*Saved data entries*.
(* ===== verification/TemporalActivities.v ===== *)
(** The activities a Temporal worker serves to the workflow (the second half of
    [internal/runtime/temporal/agent_workflow.go]): each checks the fingerprint of the caller and
    runs an operation of the base runtime. *)
From S2P Require Import Prelude GoLib Types Codec Prog ProgSpec Policies MemoryConfig Budget CircuitBreaker Telemetry Events Effects ErrorControl Sanitize LLM Memory Tools AgentLoop A2aClient TemporalFingerprint TemporalDefs TemporalLoop.

#[local] Open Scope string_scope.
#[local] Open Scope list_scope.
#[local] Open Scope Z_scope.

(** ** Effects of a worker

    Those of the base runtime, the resolver of the tools, the client of an event stream, the
    completion of another activity, and the tracer's span around a batch of messages. *)
Inductive ActOp :=
| ABase (o : Op)
| AFetchTools
| ARetrySignal (streamWorkflowID messageID : string)
| APublish (streamWorkflowID : string) (e : EventBody)
| AStreamClose (streamWorkflowID : string)
| ACompleteActivityByID (id : string).

Definition ActAns (o : ActOp) : Type :=
  match o with
  | ABase o => Ans o
  | AFetchTools => result (option (list Tool))   (* a nil slice is [None] *)
  | AStreamClose _ | ACompleteActivityByID _ => option error
  | ARetrySignal _ _ | APublish _ _ => unit
  end.

#[export] Instance act_sig : Sig := {| op := ActOp; ans := ActAns; sched := ABase OSched; sched_ans := id |}.

Definition acall (o : ActOp) : prog (ActAns o) := perform (S := act_sig) o.

(** Continue on success, return the error otherwise. *)
Definition bind_act {A B} (m : prog (S := act_sig) (result A)) (f : A -> prog (S := act_sig) (result B))
    : prog (S := act_sig) (result B) :=
  r ← m; match r with inl e => mret (inl e) | inr a => f a end.

#[local] Notation "x ←? m ; k" := (bind_act m (fun x => k))
  (at level 20, m at level 100, k at level 200, only parsing) : stdpp_scope.

(** An operation of the base runtime, performed by a worker. *)
Fixpoint base {A} (m : prog (S := agent_sig) A) : prog (S := act_sig) A :=
  match m with
  | Ret a => Ret a
  | Do o k => Do (S := act_sig) (ABase o) (fun r => base (k r))
  end.

(** ** The worker *)

(** [TemporalRuntime]: the base runtime and what the activities read besides. *)
Record Worker := {
  wk_Runtime : Runtime;
  wk_fingerprints : FingerprintInputs;
  wk_disableFingerprintCheck : bool;
  wk_hasResolver : bool;
  wk_hasClient : bool;
  wk_nilArgs : ToolCallRequest -> bool }.  (* which empty argument maps the model client left nil *)

(** [activity.GetInfo] *)
Record ActivityInfo := { inf_Attempt : Z; inf_TaskToken : bytes }.

Module Act.
Section worker.
Context (rt : Worker) (info : ActivityInfo).

(** The closure of the event emitter: no client without a stream. *)
Definition stream_emitter (streamWorkflowID : string) : emitter := fun e =>
  if String.eqb streamWorkflowID "" then Ret tt else call (OPublish streamWorkflowID e).

Definition fetchTools : prog (result (option (list Tool))) :=
  if wk_hasResolver rt then acall AFetchTools
  else mret (inl (errors_New "temporal: tools resolver is not configured")).

Definition worker_fingerprint (tools : list Tool) : string :=
  computeAgentFingerprintFromRuntime (wk_Runtime rt) (wk_fingerprints rt) tools.

Definition compare_fingerprints (callerFingerprint : string) (tools : list Tool) : option error :=
  let got := worker_fingerprint tools in
  if String.eqb got callerFingerprint then None
  else Some (sentinel_with_msg ErrAgentFingerprintMismatch ("worker=" +:+ Quote got +:+ " caller=" +:+ Quote callerFingerprint)).

(** Nil tools, also those an earlier fetch answered, are fetched here. *)
Definition verifyAgentFingerprint (callerFingerprint : string) (tools : option (list Tool)) : prog (option error) :=
  if wk_disableFingerprintCheck rt || String.eqb callerFingerprint "" then mret None else
  match tools with
  | Some tools => mret (compare_fingerprints callerFingerprint tools)
  | None =>
      r ← fetchTools;
      mret (match r with
            | inl err => Some err
            | inr tools => compare_fingerprints callerFingerprint (default [] tools)
            end)
  end.

(** The checks at the start of an activity. *)
Definition check_fingerprint (callerFingerprint : string) (tools : option (list Tool)) : prog (result unit) :=
  e ← verifyAgentFingerprint callerFingerprint tools;
  mret (match e with Some err => inl err | None => inr tt end).

Definition checked_tools (callerFingerprint : string) : prog (result (list Tool)) :=
  tools ←? fetchTools;
  _ ←? check_fingerprint callerFingerprint tools;
  mret (inr (default [] tools)).

(** ** Model calls *)

Definition activity_call (tc : ToolCallRequest) : TemporalToolCall :=
  {| wt_ToolCallID := tc_ToolCallID tc; wt_ToolName := tc_ToolName tc; wt_ToolDisplayName := tc_ToolDisplayName tc;
     wt_ToolKind := tc_ToolKind tc;
     wt_Args := if bool_decide (tc_Args tc = ∅) && wk_nilArgs rt tc then None else Some (tc_Args tc);
     wt_NeedsApproval := tc_NeedsApproval tc; wt_Unknown := tc_Unknown tc |}.

Definition baseLLMResultToActivity (r : LLMResult) : AgentLLMResult :=
  {| wl_Content := lr_Content r; wl_ToolCalls := map activity_call (lr_ToolCalls r);
     wl_Usage := CloneLLMUsage (lr_Usage r); wl_RetryCount := 0; wl_UsedFallback := false |}.

Definition finishLLMActivityResult (result : LLMResult) (usedFallback : bool) : AgentLLMResult :=
  let out := baseLLMResultToActivity result in
  {| wl_Content := wl_Content out; wl_ToolCalls := wl_ToolCalls out; wl_Usage := wl_Usage out;
     wl_RetryCount := if 1 <? inf_Attempt info then inf_Attempt info - 1 else wl_RetryCount out;
     wl_UsedFallback := usedFallback |}.

Definition llmActivityLastAttempt : bool :=
  let max := ep_MaxAttempts (po_LLM (executionPolicies (wk_Runtime rt))) in
  let max := if max <? 1 then 1 else max in
  max <=? inf_Attempt info.

Definition execute_llm (i : ExecuteLLMInput) (stream : bool) : prog (result LLMResult) :=
  if stream then base (ExecuteLLMStream (wk_Runtime rt) i) else base (ExecuteLLM (wk_Runtime rt) i).

Definition runLLMActivity (input : AgentLLMInput) (i : ExecuteLLMInput) (stream : bool) : prog (result AgentLLMResult) :=
  match ResolveLLMClient (wk_Runtime rt) (ali_UseFallback input) with
  | inl err => mret (inl err)
  | inr client =>
      let i := with_client i client in
      r ← execute_llm i stream;
      match r with
      | inr result => mret (inr (finishLLMActivityResult result (ali_UseFallback input)))
      | inl err =>
          if ali_UseFallback input || negb llmActivityLastAttempt then mret (inl err) else
          dec ← base (DecideLLMFailure (wk_Runtime rt) {| fi_Attempt := inf_Attempt info; fi_Err := err |});
          match dec_Action dec with
          | ErrorControlFallbackModel =>
              match ResolveLLMClient (wk_Runtime rt) true with
              | inl _ => mret (inl err)
              | inr fb =>
                  r ← execute_llm (with_client i fb) stream;
                  mret (match r with
                        | inl err => inl err
                        | inr result => inr (finishLLMActivityResult result true)
                        end)
              end
          | _ => mret (inl err)
          end
      end
  end.

(** On a retry, subscribers are told to drop what the failed attempt had published. *)
Definition signal_retry (input : AgentLLMInput) : prog unit :=
  if negb (String.eqb (ali_StreamWorkflowID input) "") && (1 <? inf_Attempt info) && negb (String.eqb (ali_MessageID input) "")
  then acall (ARetrySignal (ali_StreamWorkflowID input) (ali_MessageID input))
  else mret tt.

(** The deferred [Close] of the stream client. *)
Definition close_stream (streamWorkflowID : string) : prog unit :=
  if String.eqb streamWorkflowID "" then mret tt else _ ← acall (AStreamClose streamWorkflowID); mret tt.

Definition activity_messages (input : AgentLLMInput) : prog (result (list Message)) :=
  if conversationMemoryEnabled (wk_Runtime rt) (ali_ConversationID input) then
    conv ←? base (FetchConversationMessages (wk_Runtime rt) (ali_ConversationID input));
    mret (inr (conv ++ ali_Messages input))
  else mret (inr (ali_Messages input)).

Definition activity_llm_input (input : AgentLLMInput) (messages : list Message) (tools : list Tool) : ExecuteLLMInput :=
  {| li_AgentName := TrimSpace (ali_AgentName input); li_MessageID := ali_MessageID input; li_RunID := ali_RunID input;
     li_Iteration := ali_Iteration input; li_Messages := messages; li_SkipTools := ali_SkipTools input;
     li_MemoryContext := ali_MemoryContext input; li_RetrieverContext := ali_RetrieverContext input; li_Tools := tools;
     li_Emit := Some (stream_emitter (ali_StreamWorkflowID input)); li_Client := None |}.

(** Both model activities have this code. *)
Definition llm_activity (stream : bool) (input : AgentLLMInput) : prog (result AgentLLMResult) :=
  tools ←? checked_tools (ali_AgentFingerprint input);
  messages ←? activity_messages input;
  _ ← signal_retry input;
  r ← runLLMActivity input (activity_llm_input input messages tools) stream;
  _ ← close_stream (ali_StreamWorkflowID input);
  mret r.

Definition AgentLLMActivity : AgentLLMInput -> prog (result AgentLLMResult) := llm_activity false.
Definition AgentLLMStreamActivity : AgentLLMInput -> prog (result AgentLLMResult) := llm_activity true.

Definition AgentMaxIterationsDecisionActivity (input : AgentMaxIterationsDecisionInput) : prog (result ErrorControlDecision) :=
  d ← base (DecideMaxIterations (wk_Runtime rt)
        {| mi_IterationCount := amd_IterationCount input; mi_MaxIterations := amd_MaxIterations input;
           mi_LastAction := amd_LastAction input |} (amd_AlreadyExtended input));
  mret (inr d).

(** ** Retrieval and memory *)

Definition AgentRetrieverActivity (input : AgentRetrieverInput) : prog (result RetrieverResult) :=
  _ ←? check_fingerprint (ari_AgentFingerprint input) None;
  base (ExecuteRetrievers (wk_Runtime rt) {| eri_RunID := ari_RunID input; eri_Iteration := 0; eri_Query := ari_UserPrompt input |}).

Definition AgentMemoryRecallActivity (input : AgentMemoryRecallInput) : prog (result MemoryResult) :=
  _ ←? check_fingerprint (ami_AgentFingerprint input) None;
  base (ExecuteMemoryRecall (wk_Runtime rt) {| mri_RunID := ami_RunID input; mri_Iteration := 0;
                                              mri_Scope := ami_MemoryScope input; mri_Query := ami_UserPrompt input |}).

Definition AgentMemoryStoreActivity (input : AgentMemoryStoreInput) : prog (result unit) :=
  _ ←? check_fingerprint (ams_AgentFingerprint input) None;
  e ← base (ExecuteMemoryStore (wk_Runtime rt) {| esi_RunID := ams_RunID input; esi_Iteration := 0;
                                                 esi_Scope := ams_MemoryScope input; esi_Messages := ams_Messages input |});
  mret (match e with Some err => inl err | None => inr tt end).

(** A message that cannot be stored is skipped. *)
Definition AddConversationMessagesActivity (input : AddConversationMessagesInput) : prog (result unit) :=
  _ ←? check_fingerprint (acm_AgentFingerprint input) None;
  if negb (ac_Conversation (rt_AgentConfig (wk_Runtime rt))) then mret (inl (errors_New "conversation is not configured"))
  else
    _ ← base (add_messages (acm_ConversationID input) (acm_Messages input));
    mret (inr tt).

(** ** Tools *)

Definition AgentToolExecuteActivity (input : AgentToolExecuteInput) : prog (result string) :=
  tools ←? checked_tools (ate_AgentFingerprint input);
  base (ExecuteTool (wk_Runtime rt)
          {| ti_Tools := tools; ti_ToolName := ate_ToolName input; ti_Args := ate_Args input;
             ti_ToolCallID := ate_ToolCallID input; ti_RunID := ate_RunID input; ti_Iteration := ate_Iteration input |}
          (ate_MemoryScope input)).

Definition AgentToolAuthorizeActivity (input : AgentToolAuthorizeInput) : prog (result AuthorizeResult) :=
  tools ←? checked_tools (atz_AgentFingerprint input);
  base (AuthorizeTool (wk_Runtime rt) tools (atz_ToolName input) (atz_Args input)).

(** ** Approvals: a status, or the activity waits for its completion from outside *)

Inductive approval_answer := Answered (status : string) | Pending.

Definition taskTokenB64 : string := Base64.EncodeToString (of_bytes (inf_TaskToken info)).

(** Publish the request; without a stream, or when it cannot be flushed, nobody will see it. *)
Definition publish_request (streamWorkflowID : string) (e : EventBody) : prog approval_answer :=
  if String.eqb streamWorkflowID "" then mret (Answered ApprovalStatusUnavailable) else
  _ ← acall (APublish streamWorkflowID e);
  c ← acall (AStreamClose streamWorkflowID);
  mret (match c with Some _ => Answered ApprovalStatusUnavailable | None => Pending end).

Definition approval_request_event (input : AgentToolApprovalInput) : EventBody :=
  if String.eqb (ata_SubAgentName input) "" then
    AgentCustomEvent AgentCustomEventNameToolApproval
      (AgentCustomEventApprovalValue (ata_AgentName input) (ata_ToolCallID input) (ata_ToolName input)
         (ata_ToolDisplayName input) (ata_Args input) taskTokenB64)
  else
    AgentCustomEvent AgentCustomEventNameSubAgentDelegation
      (AgentCustomEventDelegationValue (ata_AgentName input) (ata_SubAgentName input) (ata_ToolCallID input)
         (ata_Args input) taskTokenB64).

Definition AgentToolApprovalActivity (input : AgentToolApprovalInput) : prog (result approval_answer) :=
  _ ←? check_fingerprint (ata_AgentFingerprint input) None;
  a ← publish_request (ata_StreamWorkflowID input) (approval_request_event input);
  mret (inr a).

Definition AgentBudgetApprovalActivity (input : AgentBudgetApprovalInput) : prog (result approval_answer) :=
  _ ←? check_fingerprint (aba_AgentFingerprint input) None;
  a ← publish_request (aba_StreamWorkflowID input)
        (AgentCustomEvent AgentCustomEventNameBudget
           (AgentCustomEventBudgetValue (aba_AgentName input) (aba_Detail input) (aba_TotalTokens input)
              (aba_TotalCostUSD input) taskTokenB64));
  mret (inr a).

(** ** Streams and clean-up *)

Definition PublishStreamEventActivity (input : PublishStreamEventInput) : prog (result unit) :=
  if String.eqb (pse_StreamWorkflowID input) "" then mret (inr tt) else
  _ ← acall (APublish (pse_StreamWorkflowID input) (pse_Event input));
  _ ← acall (AStreamClose (pse_StreamWorkflowID input));
  mret (inr tt).

Definition isNotFoundError (e : error) : bool :=
  Contains (err_msg e) "NotFound" || Contains (err_msg e) "not found" || Contains (err_msg e) "activity task not found".

Fixpoint complete_pending (ids : list string) : prog (result unit) :=
  match ids with
  | [] => mret (inr tt)
  | id :: ids =>
      if String.eqb id "" then complete_pending ids else
      e ← acall (ACompleteActivityByID id);
      match e with
      | Some err => if isNotFoundError err then complete_pending ids
                    else mret (inl (wrap_error ("activity: cleanup CompleteActivityByID " +:+ Quote id +:+ ": ") err))
      | None => complete_pending ids
      end
  end.

Definition AgentWorkflowCleanupActivity (input : AgentWorkflowCleanupInput) : prog (result unit) :=
  match awc_ApprovalActivityIDs input with
  | [] => mret (inr tt)
  | ids => if wk_hasClient rt then complete_pending ids
           else mret (inl (errors_New "activity: AgentWorkflowCleanupActivity requires a Temporal client"))
  end.
End worker.
End Act.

*THE TASK*.
From the records above, extract exactly and only the lines that begin at the line with "runs an operation of the base runtime. *)" and stop after the line with "#[local] Open Scope list_scope.".

*COMPLETED EXERCISE*.
    runs an operation of the base runtime. *)
From S2P Require Import Prelude GoLib Types Codec Prog ProgSpec Policies MemoryConfig Budget CircuitBreaker Telemetry Events Effects ErrorControl Sanitize LLM Memory Tools AgentLoop A2aClient TemporalFingerprint TemporalDefs TemporalLoop.

#[local] Open Scope string_scope.
#[local] Open Scope list_scope.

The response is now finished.